Try it: The answer must be every line of the records below that contains the word "used".

[Collected data]
——

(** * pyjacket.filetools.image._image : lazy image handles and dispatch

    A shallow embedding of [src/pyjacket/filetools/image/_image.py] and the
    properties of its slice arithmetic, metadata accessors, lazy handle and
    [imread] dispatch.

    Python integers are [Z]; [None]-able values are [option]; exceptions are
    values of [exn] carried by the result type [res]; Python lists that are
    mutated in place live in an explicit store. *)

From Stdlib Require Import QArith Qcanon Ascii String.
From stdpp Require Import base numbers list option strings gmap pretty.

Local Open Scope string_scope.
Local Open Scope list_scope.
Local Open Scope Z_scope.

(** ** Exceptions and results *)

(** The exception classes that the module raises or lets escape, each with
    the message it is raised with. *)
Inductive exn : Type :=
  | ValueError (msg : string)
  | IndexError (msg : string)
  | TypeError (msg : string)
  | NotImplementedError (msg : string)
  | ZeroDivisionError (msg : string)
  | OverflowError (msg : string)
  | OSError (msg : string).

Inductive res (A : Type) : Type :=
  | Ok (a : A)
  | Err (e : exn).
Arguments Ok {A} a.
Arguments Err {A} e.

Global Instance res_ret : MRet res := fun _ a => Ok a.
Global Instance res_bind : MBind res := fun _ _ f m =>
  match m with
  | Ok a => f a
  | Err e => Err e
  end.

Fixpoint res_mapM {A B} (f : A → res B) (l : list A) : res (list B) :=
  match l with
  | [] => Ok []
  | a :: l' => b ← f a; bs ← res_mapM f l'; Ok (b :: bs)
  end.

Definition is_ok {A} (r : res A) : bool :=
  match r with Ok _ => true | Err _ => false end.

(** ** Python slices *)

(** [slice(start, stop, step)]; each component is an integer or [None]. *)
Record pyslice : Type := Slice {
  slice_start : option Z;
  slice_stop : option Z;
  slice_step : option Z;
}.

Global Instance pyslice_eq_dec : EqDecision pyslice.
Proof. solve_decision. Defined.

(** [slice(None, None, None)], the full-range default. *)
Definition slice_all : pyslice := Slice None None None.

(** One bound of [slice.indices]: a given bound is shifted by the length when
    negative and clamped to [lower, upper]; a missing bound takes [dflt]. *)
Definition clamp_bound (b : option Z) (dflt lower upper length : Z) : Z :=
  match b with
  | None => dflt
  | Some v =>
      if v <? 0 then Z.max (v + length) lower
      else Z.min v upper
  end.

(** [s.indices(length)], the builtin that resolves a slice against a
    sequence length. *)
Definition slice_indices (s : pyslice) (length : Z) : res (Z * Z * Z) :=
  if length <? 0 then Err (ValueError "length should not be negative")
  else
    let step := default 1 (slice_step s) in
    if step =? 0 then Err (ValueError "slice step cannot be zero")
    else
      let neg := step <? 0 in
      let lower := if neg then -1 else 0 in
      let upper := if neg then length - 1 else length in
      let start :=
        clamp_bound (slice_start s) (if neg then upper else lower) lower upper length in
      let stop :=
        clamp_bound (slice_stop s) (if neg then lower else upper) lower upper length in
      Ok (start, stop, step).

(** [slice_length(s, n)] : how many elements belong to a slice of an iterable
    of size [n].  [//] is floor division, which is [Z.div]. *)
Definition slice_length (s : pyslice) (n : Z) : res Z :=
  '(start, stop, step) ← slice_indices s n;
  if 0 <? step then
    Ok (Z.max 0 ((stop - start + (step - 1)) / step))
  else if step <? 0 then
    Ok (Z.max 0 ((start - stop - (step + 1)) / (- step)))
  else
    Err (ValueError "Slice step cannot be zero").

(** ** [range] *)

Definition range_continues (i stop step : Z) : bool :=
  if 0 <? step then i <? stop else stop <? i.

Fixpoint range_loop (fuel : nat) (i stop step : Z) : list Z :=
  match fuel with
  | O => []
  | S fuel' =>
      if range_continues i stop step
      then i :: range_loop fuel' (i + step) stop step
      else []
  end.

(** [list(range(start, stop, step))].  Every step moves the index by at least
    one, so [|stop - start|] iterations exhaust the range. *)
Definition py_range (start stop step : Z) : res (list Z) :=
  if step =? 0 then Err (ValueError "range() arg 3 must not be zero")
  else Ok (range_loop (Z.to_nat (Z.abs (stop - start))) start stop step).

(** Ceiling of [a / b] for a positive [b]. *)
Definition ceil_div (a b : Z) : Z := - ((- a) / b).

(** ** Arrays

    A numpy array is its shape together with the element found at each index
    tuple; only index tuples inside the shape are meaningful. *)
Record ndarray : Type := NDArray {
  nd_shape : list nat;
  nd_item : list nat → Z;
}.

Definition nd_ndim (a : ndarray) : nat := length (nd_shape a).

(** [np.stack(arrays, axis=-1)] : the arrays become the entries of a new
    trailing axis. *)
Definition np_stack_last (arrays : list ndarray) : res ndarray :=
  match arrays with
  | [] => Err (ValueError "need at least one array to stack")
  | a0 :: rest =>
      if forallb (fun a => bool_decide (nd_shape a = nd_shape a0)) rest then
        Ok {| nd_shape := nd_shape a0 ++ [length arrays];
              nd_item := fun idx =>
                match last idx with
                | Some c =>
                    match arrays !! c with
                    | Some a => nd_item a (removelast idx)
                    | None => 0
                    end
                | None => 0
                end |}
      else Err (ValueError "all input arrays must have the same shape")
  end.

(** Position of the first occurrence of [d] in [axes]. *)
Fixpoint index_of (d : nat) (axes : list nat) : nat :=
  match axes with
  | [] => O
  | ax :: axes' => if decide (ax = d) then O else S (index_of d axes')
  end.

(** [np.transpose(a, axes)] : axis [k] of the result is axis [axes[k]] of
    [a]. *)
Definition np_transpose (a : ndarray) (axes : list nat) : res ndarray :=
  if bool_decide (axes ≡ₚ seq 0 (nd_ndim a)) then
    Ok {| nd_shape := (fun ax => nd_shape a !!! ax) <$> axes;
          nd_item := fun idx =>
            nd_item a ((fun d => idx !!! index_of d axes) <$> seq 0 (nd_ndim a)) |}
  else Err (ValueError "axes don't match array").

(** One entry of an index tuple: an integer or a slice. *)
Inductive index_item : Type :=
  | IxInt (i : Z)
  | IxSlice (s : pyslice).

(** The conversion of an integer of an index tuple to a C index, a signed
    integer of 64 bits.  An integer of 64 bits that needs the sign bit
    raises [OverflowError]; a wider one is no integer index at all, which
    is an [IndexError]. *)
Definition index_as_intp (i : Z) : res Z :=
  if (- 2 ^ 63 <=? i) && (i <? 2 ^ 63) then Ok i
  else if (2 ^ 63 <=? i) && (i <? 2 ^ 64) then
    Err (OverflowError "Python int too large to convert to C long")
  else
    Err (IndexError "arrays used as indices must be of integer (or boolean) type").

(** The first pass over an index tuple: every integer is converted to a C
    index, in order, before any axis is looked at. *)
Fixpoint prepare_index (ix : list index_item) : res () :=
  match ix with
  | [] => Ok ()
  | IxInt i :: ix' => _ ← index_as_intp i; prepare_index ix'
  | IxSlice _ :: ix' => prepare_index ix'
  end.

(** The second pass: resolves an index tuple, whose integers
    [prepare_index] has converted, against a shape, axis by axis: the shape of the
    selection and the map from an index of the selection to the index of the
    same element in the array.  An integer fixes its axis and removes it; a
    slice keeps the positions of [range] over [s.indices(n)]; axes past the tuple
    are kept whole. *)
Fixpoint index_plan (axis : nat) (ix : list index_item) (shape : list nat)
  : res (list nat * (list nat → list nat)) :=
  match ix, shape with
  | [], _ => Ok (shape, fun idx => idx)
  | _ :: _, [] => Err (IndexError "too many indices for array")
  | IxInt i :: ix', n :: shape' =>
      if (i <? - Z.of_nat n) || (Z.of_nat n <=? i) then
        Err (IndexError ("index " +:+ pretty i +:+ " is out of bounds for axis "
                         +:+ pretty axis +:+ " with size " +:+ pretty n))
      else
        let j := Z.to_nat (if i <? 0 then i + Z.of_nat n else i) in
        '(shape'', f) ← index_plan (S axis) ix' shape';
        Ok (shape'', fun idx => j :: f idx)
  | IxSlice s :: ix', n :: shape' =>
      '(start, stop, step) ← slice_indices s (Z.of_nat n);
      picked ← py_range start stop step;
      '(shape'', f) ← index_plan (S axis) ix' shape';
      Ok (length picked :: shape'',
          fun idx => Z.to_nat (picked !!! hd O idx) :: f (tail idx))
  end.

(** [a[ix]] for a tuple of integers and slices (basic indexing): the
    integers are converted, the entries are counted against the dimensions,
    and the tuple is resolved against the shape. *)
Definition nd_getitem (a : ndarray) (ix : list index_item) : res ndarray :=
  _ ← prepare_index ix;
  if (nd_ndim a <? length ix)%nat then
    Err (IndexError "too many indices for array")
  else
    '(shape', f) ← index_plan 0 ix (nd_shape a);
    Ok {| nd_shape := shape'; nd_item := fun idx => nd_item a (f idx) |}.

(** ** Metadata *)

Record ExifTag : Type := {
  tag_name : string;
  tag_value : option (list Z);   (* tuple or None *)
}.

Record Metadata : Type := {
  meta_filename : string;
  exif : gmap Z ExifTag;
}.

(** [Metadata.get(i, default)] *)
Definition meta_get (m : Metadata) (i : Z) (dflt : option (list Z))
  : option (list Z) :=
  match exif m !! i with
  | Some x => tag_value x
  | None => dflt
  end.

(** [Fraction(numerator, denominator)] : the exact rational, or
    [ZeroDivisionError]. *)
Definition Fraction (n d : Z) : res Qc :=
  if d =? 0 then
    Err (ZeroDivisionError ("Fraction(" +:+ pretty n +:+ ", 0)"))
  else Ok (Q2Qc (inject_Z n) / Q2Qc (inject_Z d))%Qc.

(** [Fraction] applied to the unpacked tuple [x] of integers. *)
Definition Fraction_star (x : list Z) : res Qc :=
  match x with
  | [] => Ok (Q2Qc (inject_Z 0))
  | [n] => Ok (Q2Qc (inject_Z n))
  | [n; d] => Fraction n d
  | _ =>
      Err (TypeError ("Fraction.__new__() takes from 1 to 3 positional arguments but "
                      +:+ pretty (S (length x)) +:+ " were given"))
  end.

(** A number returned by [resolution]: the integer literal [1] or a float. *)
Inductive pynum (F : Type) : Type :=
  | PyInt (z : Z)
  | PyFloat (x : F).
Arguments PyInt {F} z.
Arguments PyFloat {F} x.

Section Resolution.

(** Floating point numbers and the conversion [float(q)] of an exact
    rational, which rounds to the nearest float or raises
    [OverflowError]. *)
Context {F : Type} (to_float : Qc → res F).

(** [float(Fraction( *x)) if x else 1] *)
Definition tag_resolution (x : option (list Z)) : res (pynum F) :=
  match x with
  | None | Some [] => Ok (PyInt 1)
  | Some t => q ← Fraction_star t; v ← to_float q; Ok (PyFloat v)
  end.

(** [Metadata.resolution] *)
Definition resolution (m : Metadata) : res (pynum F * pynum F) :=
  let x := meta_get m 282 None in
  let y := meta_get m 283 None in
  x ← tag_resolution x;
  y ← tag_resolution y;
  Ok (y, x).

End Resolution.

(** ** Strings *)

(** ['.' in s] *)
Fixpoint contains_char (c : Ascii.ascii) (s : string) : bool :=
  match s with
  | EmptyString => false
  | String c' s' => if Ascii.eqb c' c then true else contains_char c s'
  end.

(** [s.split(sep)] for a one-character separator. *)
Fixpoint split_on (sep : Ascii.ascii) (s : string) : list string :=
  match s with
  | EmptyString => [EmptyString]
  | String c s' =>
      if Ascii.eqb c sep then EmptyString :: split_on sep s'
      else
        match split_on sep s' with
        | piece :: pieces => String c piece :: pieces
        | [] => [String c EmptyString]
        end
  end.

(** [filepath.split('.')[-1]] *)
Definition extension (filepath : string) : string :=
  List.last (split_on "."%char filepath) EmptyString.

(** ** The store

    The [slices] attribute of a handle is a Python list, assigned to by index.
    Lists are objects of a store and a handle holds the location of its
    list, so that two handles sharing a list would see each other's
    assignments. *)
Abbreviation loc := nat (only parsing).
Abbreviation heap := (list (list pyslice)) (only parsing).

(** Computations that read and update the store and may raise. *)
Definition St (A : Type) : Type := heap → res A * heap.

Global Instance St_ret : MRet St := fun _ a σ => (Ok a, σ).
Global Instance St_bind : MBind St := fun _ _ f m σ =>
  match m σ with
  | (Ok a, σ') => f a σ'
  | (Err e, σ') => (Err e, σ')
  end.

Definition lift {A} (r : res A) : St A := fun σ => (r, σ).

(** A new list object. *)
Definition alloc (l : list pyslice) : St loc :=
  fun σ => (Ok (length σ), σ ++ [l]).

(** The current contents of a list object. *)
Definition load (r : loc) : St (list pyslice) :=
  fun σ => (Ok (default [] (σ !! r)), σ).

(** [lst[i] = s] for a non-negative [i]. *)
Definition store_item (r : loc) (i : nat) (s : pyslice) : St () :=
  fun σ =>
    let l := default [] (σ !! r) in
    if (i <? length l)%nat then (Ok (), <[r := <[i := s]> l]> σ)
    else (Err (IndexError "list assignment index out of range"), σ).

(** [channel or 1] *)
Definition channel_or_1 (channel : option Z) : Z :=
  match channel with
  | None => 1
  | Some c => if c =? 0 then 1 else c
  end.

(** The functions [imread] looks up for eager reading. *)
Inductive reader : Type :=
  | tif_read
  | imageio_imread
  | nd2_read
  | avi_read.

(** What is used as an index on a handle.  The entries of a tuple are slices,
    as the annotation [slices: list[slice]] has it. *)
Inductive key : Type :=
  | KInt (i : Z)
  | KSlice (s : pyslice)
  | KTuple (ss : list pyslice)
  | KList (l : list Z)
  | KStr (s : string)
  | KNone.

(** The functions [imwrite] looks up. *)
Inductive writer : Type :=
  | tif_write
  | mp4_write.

——

Exercise response:
    Err (IndexError "arrays used as indices must be of integer (or boolean) type").
(** What is used as an index on a handle.  The entries of a tuple are slices,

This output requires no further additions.